Run PyTorch in JAX. 🤝

These details have not been verified by PyPI

Project links

GitHub Statistics

View statistics for this project via Libraries.io, or by using our public dataset on Google BigQuery

Project description

torch2jax

Run PyTorch in JAX. 🤝

Mix-and-match PyTorch and JAX code with seamless, end-to-end autodiff, use JAX classics like jit, grad, and vmap on PyTorch code, and run PyTorch models on TPUs.

torch2jax uses abstract interpretation (aka tracing) to move JAX values through PyTorch code.
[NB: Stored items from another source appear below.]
Definition sizeof_ip6_hdr : Z := 40.
Definition is_ipv6_ext (nxt : Z) : bool := nxt =? IPPROTO_HOPOPTS.

(** The loop over the extension headers at [payload]: the total header size and,
    when its end was found, the payload and its protocol. *)
Fixpoint ipv6_ext_loop (fuel : nat) (c : cap_header) (pl header_size : Z) : res (Z * option (Z * Z)) :=
  match fuel with
  | O => OutOfFuel
  | S fuel =>
      if limited_caplen c (Some pl) 2 then Ok (header_size, None)
      else
        len ← rd8 (payload c) (pl + 1);
        let cur_size := ntohs len * 8 + 8 in
        if limited_caplen c (Some pl) cur_size then Ok (header_size, None)
        else
          nxt ← rd8 (payload c) pl;
          let header_size := header_size + cur_size in
          let pl := pl + cur_size in
          if is_ipv6_ext nxt then ipv6_ext_loop fuel c pl header_size
          else Ok (header_size, Some (pl, nxt))
  end.

(** The first check looks at the start of the packet, not of the header. *)
Definition ipv6_total_header_size (c : cap_header) (ip : Z) : res (Z * option (Z * Z)) :=
  let header_size := sizeof_ip6_hdr in
  if limited_caplen c (Some 0) sizeof_ip6_hdr then Ok (0, None)
  else
    nxt ← rd8 (payload c) (ip + 6);
    if negb (is_ipv6_ext nxt) then Ok (header_size, Some (ip + header_size, nxt))
    else ipv6_ext_loop (S (Z.to_nat (caplen c))) c (ip + header_size) header_size.

(** [ip6_plen] is used as it is loaded, without a change of byte order. *)
Definition ipv6_next (h : header_chunk) (p : Z) : res next_result :=
  '(header_size, found) ← ipv6_total_header_size (cp h) p;
  match found with
  | None => Ok (h, PROTOCOL_DONE, None)
  | Some (pl, proto) =>
      src ← slice (mem h) (p + 8) 16;
      dst ← slice (mem h) (p + 24) 16;
      l ← rd16 (mem h) (p + 4);
      let h := h <| last_net := {| net_src := Net6 src; net_dst := Net6 dst;
                                   plen := u64 (l + sizeof_ip6_hdr - header_size) |} |> in
      Ok (h, ipproto_next proto, Some pl)
  end.

(** The option bits and the protocol of a GRE header, from its host-order value. *)
Definition gre_next (h : header_chunk) (p : Z) : res next_result :=
  val ← be32 (mem h) p;
  let payload := p + 4 in
  let payload := if Z.testbit val 31 || Z.testbit val 30 then payload + 4 else payload in
  let payload := if Z.testbit val 29 then payload + 4 else payload in
  let payload := if Z.testbit val 28 then payload + 4 else payload in
  Ok (h, ethertype_next (val mod 65536), Some payload).

(** ** Transport layer *)
Definition PORT_DNS : Z := 53.
Definition PORT_GTPu : Z := 2152.
Definition PORT_GTPc : Z := 2123.
Definition PORT_PTPv2 : Z := 319.

(** The test of equal ports stands in front of the case labels and is never
    evaluated. *)
Definition udp_next (h : header_chunk) (p : Z) : res next_result :=
  let out := p + sizeof_udphdr in
  sport ← be16 (mem h) p;
  dport ← be16 (mem h) (p + 2);
  if (sport =? PORT_DNS) || (dport =? PORT_DNS) then Ok (h, PROTOCOL_DNS, Some out)
  else if (dport =? PORT_GTPu) || (dport =? PORT_GTPc) then Ok (h, PROTOCOL_GTP, Some out)
  else if dport =? PORT_PTPv2 then Ok (h, PROTOCOL_PTPv2, Some out)
  else Ok (h, PROTOCOL_DATA, Some out).

Definition tcp_next (h : header_chunk) (p : Z) : res next_result :=
  doff ← tcp_doff (mem h) p;
  let header_size := 4 * doff in
  let payload_size := u64 (plen (last_net h) - header_size) in
  let out := p + header_size in
  if payload_size =? 0 then Ok (h, PROTOCOL_DONE, Some out)
  else
    sport ← be16 (mem h) p;
    dport ← be16 (mem h) (p + 2);
    if (sport =? PORT_DNS) || (dport =? PORT_DNS) then Ok (h, PROTOCOL_DNS, Some (out + 2))
    else Ok (h, PROTOCOL_DATA, Some out).

(** ** GTP *)
Inductive gtp_version_t := GTPv1 | GTPv2 | GTPvP.
Definition MSG_TPDU : Z := 255.

Definition gtp_version (m : bytes) (p : Z) : res gtp_version_t :=
  b ← rd8 m p;
  let version := b / 32 in
  if version =? 1 then Ok (if Z.testbit b 4 then GTPv1 else GTPvP)
  else if version =? 2 then Ok GTPv2
  else Abort.

(** The three versions keep the message type in the second byte. *)
Definition gtp_message_type (m : bytes) (p : Z) : res Z :=
  v ← gtp_version m p;
  match v with GTPv1 | GTPv2 | GTPvP => rd8 m (p + 1) end.

Definition gtp_header_size (m : bytes) (p : Z) : res Z :=
  v ← gtp_version m p;
  b ← rd8 m p;
  match v with
  | GTPv1 =>
      if Z.testbit b 2 then Abort
      else Ok (if Z.testbit b 1 || Z.testbit b 0 || Z.testbit b 2 then 8 + 4 else 8)
  | GTPv2 => Ok (4 + if Z.testbit b 3 then 4 else 0)
  | GTPvP => Ok 6
  end.

Definition gtp_header_size_adapter (h : header_chunk) (p : Z) : res Z := gtp_header_size (mem h) p.

Definition gtp_next (h : header_chunk) (p : Z) : res next_result :=
  version ← gtp_version (mem h) p;
  message_type ← gtp_message_type (mem h) p;
  size ← gtp_header_size (mem h) p;
  let payload := p + size in
  b ← rd8 (mem h) p;
  if match version with GTPv2 => Z.testbit b 4 | _ => false end then Ok (h, PROTOCOL_GTP, Some payload)
  else if negb (message_type =? MSG_TPDU) then Ok (h, PROTOCOL_DATA, Some payload)
  else
    c ← rd8 (mem h) payload;
    let hi := Z.land c 0xf0 in
    if hi =? 0x40 then Ok (h, PROTOCOL_IPV4, Some payload)
    else if hi =? 0x60 then Ok (h, PROTOCOL_IPV6, Some payload)
    else Ok (h, PROTOCOL_DATA, Some payload).

(** ** Protocols without payload: [*out] is left at the current header. *)
Definition done_next (h : header_chunk) (p : Z) : res next_result := Ok (h, PROTOCOL_DONE, Some p).
Definition arp_next : header_chunk -> Z -> res next_result := done_next.
Definition cdp_next : header_chunk -> Z -> res next_result := done_next.
Definition icmp_next_payload : header_chunk -> Z -> res next_result := done_next.
Definition igmp_next : header_chunk -> Z -> res next_result := done_next.
Definition ospf_next : header_chunk -> Z -> res next_result := done_next.
Definition ptpv2_next : header_chunk -> Z -> res next_result := done_next.
Definition sctp_next : header_chunk -> Z -> res next_result := done_next.
Definition stp_next : header_chunk -> Z -> res next_result := done_next.

(** ** The registry *)
Definition mk_protocol (name : bytes) (size : Z) (next : option (header_chunk -> Z -> res next_result))
  : caputils_protocol :=
  {| pr_name := name; pr_size := size; pr_size_dyn := None; pr_next_payload := next |}.

Definition protocol_done : caputils_protocol := mk_protocol (B "done") 0 None.
Definition protocol_data : caputils_protocol := mk_protocol (B "data") 0 None.
Definition protocol_arp : caputils_protocol := mk_protocol (B "ARP") 0 (Some arp_next).
Definition protocol_cdp : caputils_protocol := mk_protocol (B "CDP") 0 (Some cdp_next).
Definition protocol_dns : caputils_protocol := mk_protocol (B "DNS") 12 None.
Definition protocol_ethernet : caputils_protocol := mk_protocol (B "ethernet") 14 (Some ethernet_next).
Definition protocol_gre : caputils_protocol := mk_protocol (B "GRE") 4 (Some gre_next).
Definition protocol_gtp : caputils_protocol :=
  {| pr_name := B "GPRS Tunneling Protocol"; pr_size := 1;
     pr_size_dyn := Some gtp_header_size_adapter; pr_next_payload := Some gtp_next |}.
Definition protocol_icmp : caputils_protocol := mk_protocol (B "ICMP") 8 (Some icmp_next_payload).
Definition protocol_igmp : caputils_protocol := mk_protocol (B "IGMP") 0 (Some igmp_next).
Definition protocol_ipv4 : caputils_protocol := mk_protocol (B "IPv4") 20 (Some ipv4_next).
Definition protocol_ipv6 : caputils_protocol := mk_protocol (B "IPv6") 20 (Some ipv6_next).
Definition protocol_mpls : caputils_protocol := mk_protocol (B "MPLS") 4 (Some mpls_next_payload).
Definition protocol_ospf : caputils_protocol := mk_protocol (B "OSPF") 0 (Some ospf_next).
Definition protocol_ptpv2 : caputils_protocol := mk_protocol (B "PTPV2") 30 (Some ptpv2_next).
Definition protocol_pw : caputils_protocol := mk_protocol (B "PW") 4 (Some pw_next_payload).
Definition protocol_sctp : caputils_protocol := mk_protocol (B "SCTP") 12 (Some sctp_next).
Definition protocol_stp : caputils_protocol := mk_protocol (B "STP") 0 (Some stp_next).
Definition protocol_tcp : caputils_protocol := mk_protocol (B "TCP") 20 (Some tcp_next).
Definition protocol_udp : caputils_protocol := mk_protocol (B "UDP") 8 (Some udp_next).
Definition protocol_vlan : caputils_protocol := mk_protocol (B "vlan") 4 (Some vlan_next).

(** The table after [protocol_init]: every type but the unknown one. *)
Definition protocol_get (type : ptype) : option caputils_protocol :=
  match type with
  | PROTOCOL_UNKNOWN => None
  | PROTOCOL_DONE => Some protocol_done
  | PROTOCOL_DATA => Some protocol_data
  | PROTOCOL_ARP => Some protocol_arp
  | PROTOCOL_CDP => Some protocol_cdp
  | PROTOCOL_DNS => Some protocol_dns
  | PROTOCOL_ETHERNET => Some protocol_ethernet
  | PROTOCOL_GRE => Some protocol_gre
  | PROTOCOL_GTP => Some protocol_gtp
  | PROTOCOL_ICMP => Some protocol_icmp
  | PROTOCOL_IGMP => Some protocol_igmp
  | PROTOCOL_IPV4 => Some protocol_ipv4
  | PROTOCOL_IPV6 => Some protocol_ipv6
  | PROTOCOL_MPLS => Some protocol_mpls
  | PROTOCOL_OSPF => Some protocol_ospf
  | PROTOCOL_PTPv2 => Some protocol_ptpv2
  | PROTOCOL_PW => Some protocol_pw
  | PROTOCOL_SCTP => Some protocol_sctp
  | PROTOCOL_STP => Some protocol_stp
  | PROTOCOL_TCP => Some protocol_tcp
  | PROTOCOL_UDP => Some protocol_udp
  | PROTOCOL_VLAN => Some protocol_vlan
  end.

(** ** The header walk (src/packet.c) *)
Definition ptr_sanity (c : cap_header) (p : option Z) : res unit :=
  match p with
  | None => Abort
  | Some p => if (p <? 0) || (caplen c <? p) then Abort else Ok tt
  end.

(** [header->protocol] of an initialised walk *)
Definition current (h : header_chunk) : res caputils_protocol :=
  match protocol h with
  | None => Fault
  | Some t => match protocol_get t with Some p => Ok p | None => Fault end
  end.

Definition header_size (h : header_chunk) : res Z :=
  pr ← current h;
  match pr_size_dyn pr with
  | Some f => match ptr h with Some p => f h p | None => Fault end
  | None => Ok (pr_size pr)
  end.

Definition next_payload (h : header_chunk) : res (header_chunk * bool) :=
  pr ← current h;
  match pr_next_payload pr, ptr h with
  | None, _ => Ok (h, false)
  | Some _, None => Fault
  | Some next, Some p =>
      if truncated h then Ok (h, false)
      else
        '(h, type, out) ← next h p;
        let h := h <| ptr := out |> in
        let h := h <| protocol := Some type |> in
        match protocol_get type with
        | None => Abort
        | Some _ =>
            if (bool_decide (ptr h = None) && bool_decide (type = PROTOCOL_DONE))
               || limited_caplen (cp h) (ptr h) 0 then
              let h := h <| ptr := None |> in
              Ok (h <| truncated := true |>, false)
            else
              _ ← ptr_sanity (cp h) (ptr h);
              size ← header_size h;
              let h := if limited_caplen (cp h) (ptr h) size then h <| truncated := true |> else h in
              Ok (h, negb (bool_decide (type = PROTOCOL_UNKNOWN)) && negb (bool_decide (type = PROTOCOL_DONE)))
        end
  end.

Definition header_init (c : cap_header) : header_chunk :=
  {| cp := c; protocol := None; last_net := {| net_src := NetNone; net_dst := NetNone; plen := 0 |};
     truncated := false; ptr := None |}.

Definition header_walk (h : header_chunk) : res (header_chunk * bool) :=
  match ptr h with
  | None =>
      let h := h <| protocol := Some PROTOCOL_ETHERNET |> in
      let h := h <| ptr := Some 0 |> in
      size ← header_size h;
      let h := if limited_caplen (cp h) (ptr h) size then h <| truncated := true |> else h in
      Ok (h, true)
  | Some _ => next_payload h
  end.

(** [while ( header_walk(&header) ) ...]: the protocols and where they start. *)
Fixpoint walk (fuel : nat) (h : header_chunk) : res (list (option ptype * option Z)) :=
  match fuel with
  | O => OutOfFuel
  | S fuel =>
      '(h, more) ← header_walk h;
      if (more : bool) then (rest ← walk fuel h; Ok ((protocol h, ptr h) :: rest)) else Ok []
  end.
Definition walk_packet (c : cap_header) : res (list (option ptype * option Z)) :=
  walk (S (S (S (Z.to_nat (caplen c))))) (header_init c).

(** ** Safety of the decoders *)

(** Reads at offsets that are known to lie inside the object succeed. *)
Ltac load :=
  rewrite ?bind_assoc;
  match goal with
  | |- context [?e ≫= _] =>
      let v := fresh "v" in let E := fresh "Ev" in
      lazymatch e with
      | rd8 ?m ?o => destruct (rd8_in m o) as [v E]; [lia|]; rewrite E
      | rd16 ?m ?o => destruct (rd16_in m o) as [v E]; [lia..|]; rewrite E
      | rd32 ?m ?o => destruct (rd32_in m o) as [v E]; [lia..|]; rewrite E
      | be16 ?m ?o => destruct (be16_in m o) as [v E]; [lia..|]; rewrite E
      | be32 ?m ?o => destruct (be32_in m o) as [v E]; [lia..|]; rewrite E
      end
  end; cbn [mbind res_bind].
As a result, you get a JAX-native computation graph that follows exactly your PyTorch code, down to the last epsilon.

from torch2jax import j2t, t2j

vit = torchvision.models.vit_b_16().eval()
batch = torch.randn(1, 3, 224, 224)
vit(x)
# => [-5.3352e-01, ..., 2.0390e-01]

jax_vit = t2j(vit)
jax_batch = t2j(batch)
params = {k: t2j(v) for k, v in vit.named_parameters()}
jit(jax_vit)(jax_batch, state_dict=params)
# => [-5.3125e-01, ..., 2.0735e-01]

torch2jax even works with in-place PyTorch operations:

def f(x):
    x.add_(1)
    x.mul_(2)
    return x

f(torch.Tensor([3]))                # => torch.Tensor([8])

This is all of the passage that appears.